[Saved data entries]
--- START ---

(* ===== verification/MetricsSpec.v ===== *)
(** * What the Runner's metrics are

    Which cells of EnergyPlus's reports the Core Metrics come from ([cell_for],
    with EnergyPlus's own names in [eplus_report]), where the cells are read
    ([rows_read]), and that the
    document the Runner stores is JSON, with the numbers and nulls of the dict,
    exactly when every metric is a finite number: a cell that says NaN, or more
    than a float64 holds, makes the simulation fail. *)
From S2P Require Import Prelude GoLib Json JsonText JsonSpec PyLib PyJson PyConfig Metrics Sql Schema.
From S2P Require Import Lifecycle Store Fleet Session Runner RunnerSpec.
Local Open Scope string_scope.
Local Open Scope py_scope.
Local Open Scope nat_scope.

(** ** Cells *)

(** EnergyPlus's Annual Building Utility Performance Summary: the metric, and the
    table, row and column it is in. *)
Definition eplus_report : list (string * (string * string * string)) :=
  [("total_site_energy", ("Site and Source Energy", "Total Site Energy", "Total Energy"));
   ("site_eui", ("Site and Source Energy", "Total Site Energy", "Energy Per Total Building Area"));
   ("total_source_energy", ("Site and Source Energy", "Total Source Energy", "Total Energy"));
   ("source_eui", ("Site and Source Energy", "Total Source Energy", "Energy Per Total Building Area"));
   ("unmet_heating_hours", ("Comfort and Setpoint Not Met Summary",
      "Time Setpoint Not Met During Occupied Heating", "Facility"));
   ("unmet_cooling_hours", ("Comfort and Setpoint Not Met Summary",
      "Time Setpoint Not Met During Occupied Cooling", "Facility"))].

(** What a normalised name has to be, or to contain, for each metric; the tables
    of energy and of comfort are apart, and so are heating and cooling. *)
Definition cell_for (k : string) (c : cell) : bool :=
  let table := normal (c_table c) in
  let row := normal (c_row c) in
  let column := normal (c_col c) in
  let energy := contains "site and source energy" table in
  let comfort := contains "comfort and setpoint not met summary" table && negb energy in
  let total := String.eqb column "total energy" in
  let per_area := contains "energy per total building area" column in
  let unmet := contains "setpoint not met" row in
  let heating := contains "heating" row in
  existsb (λ p : string * bool, String.eqb p.1 k && p.2)
    [("site_eui", energy && String.eqb row "total site energy" && per_area);
     ("source_eui", energy && String.eqb row "total source energy" && per_area);
     ("total_site_energy", energy && String.eqb row "total site energy" && total);
     ("total_source_energy", energy && String.eqb row "total source energy" && total);
     ("unmet_heating_hours", comfort && unmet && heating);
     ("unmet_cooling_hours", comfort && unmet && contains "cooling" row && negb heating)].

Section cells.
Context {PyU : PyUnicode}.

(** The names EnergyPlus uses are those the Runner looks for. *)
Lemma eplus_report_read report v :
  Forall (λ '(k, (table, row, column)),
    metric_of (mkCell report (Some table) (Some row) (Some column) v) = Some k) eplus_report.
Proof. repeat constructor. Qed.

Lemma some_key x k : Some x = Some k ↔ String.eqb x k = true.
Proof. rewrite String.eqb_eq. by split; [intros [= <-]|intros <-]. Qed.

Lemma metric_of_cell_for c k : metric_of c = Some k ↔ cell_for k c = true.
Proof.
  assert (Hc : contains "energy per total building area" "total energy" = false) by done.
  assert (Hr : String.eqb "total site energy" "total source energy" = false) by done.
  unfold metric_of, cell_for. cbv zeta. cbn [existsb fst snd].
  generalize (normal (c_table c)) (normal (c_row c)) (normal (c_col c)). intros t row col.
  destruct (contains "site and source energy" t).
  - destruct (String.eqb_spec row "total site energy") as [->|_];
      [rewrite Hr|destruct (String.eqb row "total source energy")];
      destruct (String.eqb_spec col "total energy") as [->|_]; rewrite ?Hc;
      try destruct (contains "energy per total building area" col);
      cbn [andb negb]; rewrite ?andb_false_r; cbn [andb orb];
      rewrite ?andb_false_r, ?andb_true_r, ?orb_false_r; first [done|apply some_key].
  - destruct (contains "comfort and setpoint not met summary" t), (contains "setpoint not met" row),
      (contains "heating" row), (contains "cooling" row);
      cbn [andb negb]; rewrite ?andb_false_r, ?andb_true_r, ?orb_false_r; first [done|apply some_key].
Qed.

(** The cells a metric comes from, and its value. *)
Definition cells_of (k : string) (rows : list cell) : list cell :=
  List.filter (cell_for k) rows.

Definition last_value (k : string) (rows : list cell) : option pyfloat :=
  match last (cells_of k rows) with Some c => _to_float (c_value c) | None => None end.

Lemma dict_get_set k k' v d :
  dict_get k' (dict_set k v d) =
  if String.eqb k k' then Some v else dict_get k' d.
Proof.
  induction d as [|[k0 v0] d IH]; cbn [dict_set dict_get].
  - destruct (String.eqb_spec k k'); done.
  - destruct (String.eqb_spec k0 k) as [->|Hne]; cbn [dict_get].
    + by destruct (String.eqb k k').
    + rewrite IH. destruct (String.eqb_spec k0 k') as [->|]; [|done].
      by rewrite (proj2 (String.eqb_neq k k')).
Qed.

Lemma dict_set_keys k v d : k ∈ map fst d → map fst (dict_set k v d) = map fst d.
Proof.
  induction d as [|[k0 v0] d IH]; cbn [dict_set map fst]; [by intros ?%not_elem_of_nil|].
  intros Hk. destruct (String.eqb_spec k0 k) as [->|Hne]; [done|]. cbn [map fst].
  rewrite IH; [done|]. by apply elem_of_cons in Hk as [->|].
Qed.

Lemma cell_for_other c k : metric_of c ≠ Some k → cell_for k c = false.
Proof. intros H. apply not_true_iff_false. by rewrite <-metric_of_cell_for. Qed.

(** A cell is for one of the metrics, but not for the clock. *)
Lemma metric_of_key c k : metric_of c = Some k → k ∈ CORE_KEYS ∧ k ≠ "run_seconds".
Proof.
  unfold metric_of. cbv zeta. intros H.
  repeat case_match; simplify_eq; (split; [apply (bool_decide_unpack _); reflexivity|done]).
Qed.

Lemma read_cells_fold rows : ∀ d, map fst d = CORE_KEYS →
  let d' := fold_left read_cell rows d in
  map fst d' = CORE_KEYS ∧
  ∀ k, dict_get k d' =
    match last (cells_of k rows) with
    | Some c => Some (_to_float (c_value c))
    | None => dict_get k d
    end.
Proof.
  induction rows as [|c rows IH] using rev_ind; intros d Hd; [done|].
  cbv zeta. rewrite fold_left_app. cbn [fold_left].
  destruct (IH d Hd) as [Hk Hg]. set (d1 := fold_left read_cell rows d) in *.
  unfold read_cell, cells_of in *. destruct (metric_of c) as [k'|] eqn:E.
  - split.
    + rewrite dict_set_keys; [done|]. rewrite Hk. by apply metric_of_key in E as [? _].
    + intros k. rewrite dict_get_set, List.filter_app. cbn [List.filter].
      destruct (String.eqb_spec k' k) as [->|Hne].
      * rewrite (proj1 (metric_of_cell_for c k) E). by rewrite last_snoc.
      * rewrite (cell_for_other c k) by congruence. by rewrite app_nil_r.
  - split; [done|]. intros k. rewrite List.filter_app. cbn [List.filter].
    rewrite (cell_for_other c k) by congruence. by rewrite app_nil_r.
Qed.

Lemma read_cells_spec rows :
  map fst (read_cells rows) = CORE_KEYS ∧
  ∀ k, k ∈ CORE_KEYS → dict_get k (read_cells rows) = Some (last_value k rows).
Proof.
  destruct (read_cells_fold rows empty_metrics eq_refl) as [Hk Hg]. split; [exact Hk|].
  intros k Hin. unfold read_cells. rewrite Hg. unfold last_value.
  destruct (last (cells_of k rows)); [done|].
  assert (H : Forall (λ k, dict_get k empty_metrics = Some None) CORE_KEYS)
    by (repeat constructor).
  by apply (proj1 (Forall_forall _ _) H).
Qed.

End cells.

(** ** The document *)
(** What a reader gets for a metric. *)
Definition number_value (v : option pyfloat) : option value :=
  match v with
  | None => Some VNull
  | Some (Finite f) => Some (VNum (float_repr f))
  | Some _ => None
  end.

Definition finite (v : option pyfloat) : bool :=
  match v with None | Some (Finite _) => true | Some _ => false end.

Lemma dumps_number_starts v : starts (dumps_number v).
Proof.
  destruct v as [[f|[]|]|]; cbn [dumps_number]; try by eexists _, _.
  apply number_starts, number_repr.
Qed.

Lemma parse_number_value v d f rest : delim rest → 0 < f →
  parse_value f d (dumps_number v +:+ rest) =
  match number_value v with Some x => POk x rest | None => PBad end.
Proof.
  intros Hr Hf. destruct f as [|f]; [lia|]. destruct v as [[x|[]|]|]; [|done|done|done|done].
  cbn [dumps_number number_value]. pose proof (number_repr x) as Ht.
  pose proof (scan_number_app _ rest Ht Hr) as Hs.
  destruct (number_head _ Ht) as (c & r & E & Hc). rewrite E in *.
  pose proof (number_char c Hc) as (_ & _ & _ & H1 & H2 & H3 & H4 & H5 & H6).
  rewrite string_app_cons in *. cbn [parse_value]. rewrite H1, H2, H3, H4, H5, H6, Hc.
  by rewrite Hs.
Qed.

--- END ---

**Exercise requirements:** Given the data above, transcribe exactly the lines from the one containing "From S2P Require Import Lifecycle" down to the one containing "Definition eplus_report : list", and no others.

**Written solution:**
From S2P Require Import Lifecycle Store Fleet Session Runner RunnerSpec.
Local Open Scope string_scope.
Local Open Scope py_scope.
Local Open Scope nat_scope.

(** ** Cells *)

(** EnergyPlus's Annual Building Utility Performance Summary: the metric, and the
    table, row and column it is in. *)
Definition eplus_report : list (string * (string * string * string)) :=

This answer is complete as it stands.